Exact quadratization of nonlinear systems: a useful tool in mathematical biology
Pasquale Palumbo, Francesco Carravetta

Last modified: 2014-03-31

Abstract


It is widely established that nontrivial phenomena under investigation in life science undergo a nonlinear behavior, examples coming from reaction chemical kinetics, mathematical modeling of physiological systems, systems biology. It is as well known that linear approximations use to work according to little displacements from the linearization working point, that in fact strongly reduces the reliability of their applications in real cases, especially when the final purpose of the mathematical model is to provide a rigorous support to design a suitable control law (e.g. for the artificial pancreas, where most of the model-based control laws available in the literature are based on the linearization of the nonlinear model equations). Steps forward the first-order approximation have been done according to the Carleman polynomial approximation, providing the embedding of the original nonlinear system into a bilinear one on an infinite dimensional state space: as a matter of fact, a finite dimensional approximation will be required, truncating the higher order terms of the polynomial. This contribute aims to introduce a different viewpoint, providing the exact quadratization of the original nonlinear model on a finite dimensional state space. The class of nonlinear system where the proposed methodology can be applied is the one of Ordinary Differential Equations (ODE) nonlinear algebraic systems in n-dimension, that means ODE systems with each scalar derivative described by the product of the powers of the components of the state vector.
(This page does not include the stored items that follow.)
Definition set_games_won (v : Z) (g : MinesweeperGame) : MinesweeperGame :=
  mkGame (width g) (height g) (mine_count g) (revealed_count g) (flag_count g)
    (flags_placed g) (game_over g) (victory g) (start_time g) (games_played g)
    v (best_time_beginner g) (best_time_intermediate g)
    (best_time_expert g) (mines g) (state g) (numbers g) (first_click g).

Definition set_best_time_beginner (v : Z) (g : MinesweeperGame) : MinesweeperGame :=
  mkGame (width g) (height g) (mine_count g) (revealed_count g) (flag_count g)
    (flags_placed g) (game_over g) (victory g) (start_time g) (games_played g)
    (games_won g) v (best_time_intermediate g)
    (best_time_expert g) (mines g) (state g) (numbers g) (first_click g).

Definition set_best_time_intermediate (v : Z) (g : MinesweeperGame) : MinesweeperGame :=
  mkGame (width g) (height g) (mine_count g) (revealed_count g) (flag_count g)
    (flags_placed g) (game_over g) (victory g) (start_time g) (games_played g)
    (games_won g) (best_time_beginner g) v
    (best_time_expert g) (mines g) (state g) (numbers g) (first_click g).

Definition set_best_time_expert (v : Z) (g : MinesweeperGame) : MinesweeperGame :=
  mkGame (width g) (height g) (mine_count g) (revealed_count g) (flag_count g)
    (flags_placed g) (game_over g) (victory g) (start_time g) (games_played g)
    (games_won g) (best_time_beginner g) (best_time_intermediate g)
    v (mines g) (state g) (numbers g) (first_click g).

Definition set_mines (v : grid bool) (g : MinesweeperGame) : MinesweeperGame :=
  mkGame (width g) (height g) (mine_count g) (revealed_count g) (flag_count g)
    (flags_placed g) (game_over g) (victory g) (start_time g) (games_played g)
    (games_won g) (best_time_beginner g) (best_time_intermediate g)
    (best_time_expert g) v (state g) (numbers g) (first_click g).

Definition set_state (v : grid CellState) (g : MinesweeperGame) : MinesweeperGame :=
  mkGame (width g) (height g) (mine_count g) (revealed_count g) (flag_count g)
    (flags_placed g) (game_over g) (victory g) (start_time g) (games_played g)
    (games_won g) (best_time_beginner g) (best_time_intermediate g)
    (best_time_expert g) (mines g) v (numbers g) (first_click g).

Definition set_numbers (v : grid Z) (g : MinesweeperGame) : MinesweeperGame :=
  mkGame (width g) (height g) (mine_count g) (revealed_count g) (flag_count g)
    (flags_placed g) (game_over g) (victory g) (start_time g) (games_played g)
    (games_won g) (best_time_beginner g) (best_time_intermediate g)
    (best_time_expert g) (mines g) (state g) v (first_click g).

Definition set_first_click (v : bool) (g : MinesweeperGame) : MinesweeperGame :=
  mkGame (width g) (height g) (mine_count g) (revealed_count g) (flag_count g)
    (flags_placed g) (game_over g) (victory g) (start_time g) (games_played g)
    (games_won g) (best_time_beginner g) (best_time_intermediate g)
    (best_time_expert g) (mines g) (state g) (numbers g) v.

Ltac gsimpl := simpl width in *; simpl height in *; simpl mine_count in *;
  simpl revealed_count in *; simpl flags_placed in *; simpl game_over in *;
  simpl victory in *; simpl mines in *; simpl state in *; simpl numbers in *;
  simpl first_click in *.

(** ** Iterating over the board

    [for (i = 0; i < game.height; i++) for (j = 0; j < game.width; j++)]
    visits the cells in row-major order; [cells] is that sequence. *)

Definition range (n : Z) : list Z := map Z.of_nat (seq 0 (Z.to_nat n)).

Definition cells (g : MinesweeperGame) : list (Z * Z) :=
  list_prod (range (height g)) (range (width g)).

Definition for_each_cell (body : Z -> Z -> MinesweeperGame -> MinesweeperGame)
    (g : MinesweeperGame) : MinesweeperGame :=
  fold_left (fun acc ij => body (fst ij) (snd ij) acc) (cells g) g.

(** The eight neighbour offsets, in the order the double loop over
    [dr], [dc] in -1..1 produces them, the centre skipped by [continue]. *)

Definition neighbour_offsets : list (Z * Z) :=
  flat_map (fun dr =>
    flat_map (fun dc =>
      if (dr =? 0) && (dc =? 0) then [] else [(dr, dc)]) [-1; 0; 1])
    [-1; 0; 1].

(** ** init_minesweeper, setup_difficulty *)

Definition init_minesweeper : MinesweeperGame :=
  mkGame 0 0 0 0 0 0 false false 0 0 0 (-1) (-1) (-1)
    (fun _ _ => false) (fun _ _ => CELL_HIDDEN) (fun _ _ => 0) true.

Definition clear_cell (i j : Z) (g : MinesweeperGame) : MinesweeperGame :=
  set_numbers (grid_set (numbers g) i j 0)
    (set_state (grid_set (state g) i j CELL_HIDDEN)
      (set_mines (grid_set (mines g) i j false) g)).

(** The statements that start a round: [setup_difficulty] ends with them
    and the custom branch of [play_minesweeper] repeats them. *)
Definition reset_round (g : MinesweeperGame) : MinesweeperGame :=
  let g := set_revealed_count 0 g in
  let g := set_flag_count (mine_count g) g in
  let g := set_flags_placed 0 g in
  let g := set_game_over false g in
  let g := set_victory false g in
  let g := set_first_click true g in
  for_each_cell clear_cell g.

Definition setup_difficulty (diff : Difficulty) (g : MinesweeperGame)
    : MinesweeperGame :=
  let g :=
    match diff with
    | DIFFICULTY_BEGINNER => set_mine_count 10 (set_height 9 (set_width 9 g))
    | DIFFICULTY_INTERMEDIATE => set_mine_count 40 (set_height 16 (set_width 16 g))
    | DIFFICULTY_EXPERT => set_mine_count 99 (set_height 16 (set_width 30 g))
    | DIFFICULTY_CUSTOM => g
    end in
  reset_round g.

(** ** is_valid_position, count_adjacent_mines, calculate_numbers *)

Definition is_valid_position (g : MinesweeperGame) (row col : Z) : bool :=
  (row >=? 0) && (row <? height g) && (col >=? 0) && (col <? width g).

Definition count_adjacent_mines (g : MinesweeperGame) (row col : Z) : Z :=
  fold_left (fun count d =>
      let nr := row + fst d in
      let nc := col + snd d in
      if is_valid_position g nr nc && mines g nr nc then count + 1 else count)
    neighbour_offsets 0.

(** The body of the double loop of [calculate_numbers]. *)
Definition numbers_body (i j : Z) (g : MinesweeperGame) : MinesweeperGame :=
  if negb (mines g i j)
  then set_numbers (grid_set (numbers g) i j (count_adjacent_mines g i j)) g
  else g.

Definition calculate_numbers (g : MinesweeperGame) : MinesweeperGame :=
  for_each_cell numbers_body g.

(** ** get_cell_display

    The character shown for a cell, as its code: ['F'] 70, ['.'] 46,
    ['*'] 42, [' '] 32 and the digit ['0' + n]. *)

Definition get_cell_display (g : MinesweeperGame) (row col : Z) : Z :=
  if CellState_eqb (state g row col) CELL_FLAGGED then 70
  else if CellState_eqb (state g row col) CELL_HIDDEN then 46
  else if mines g row col then 42
  else if numbers g row col =? 0 then 32
  else 48 + numbers g row col.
The algorithm providing the exact quadratization allows to build the new ODE equations on an extended (but finite-dimensional) state space. Nevertheless, extensions can be build also for saturating functions (e.g. the Hill functions) that so frequently come up in life science frameworks. The general setting of application of the proposed exact quadratization seems in fact promising to face a wide range of problems, spanning from stability analysis to pharmacokinetics/pharmacodynamics problems, to control system design. This talk will show the application of this mathematical tool in a rather recent model of the glucose-insulin system, which reveals to be a nonlinear Delay Differential Equations (DDE) system, since the pancreatic insulin delivery rate properly models the physiological delay between the glucose-induced stimulus and the corresponding endogenous insulin secretion.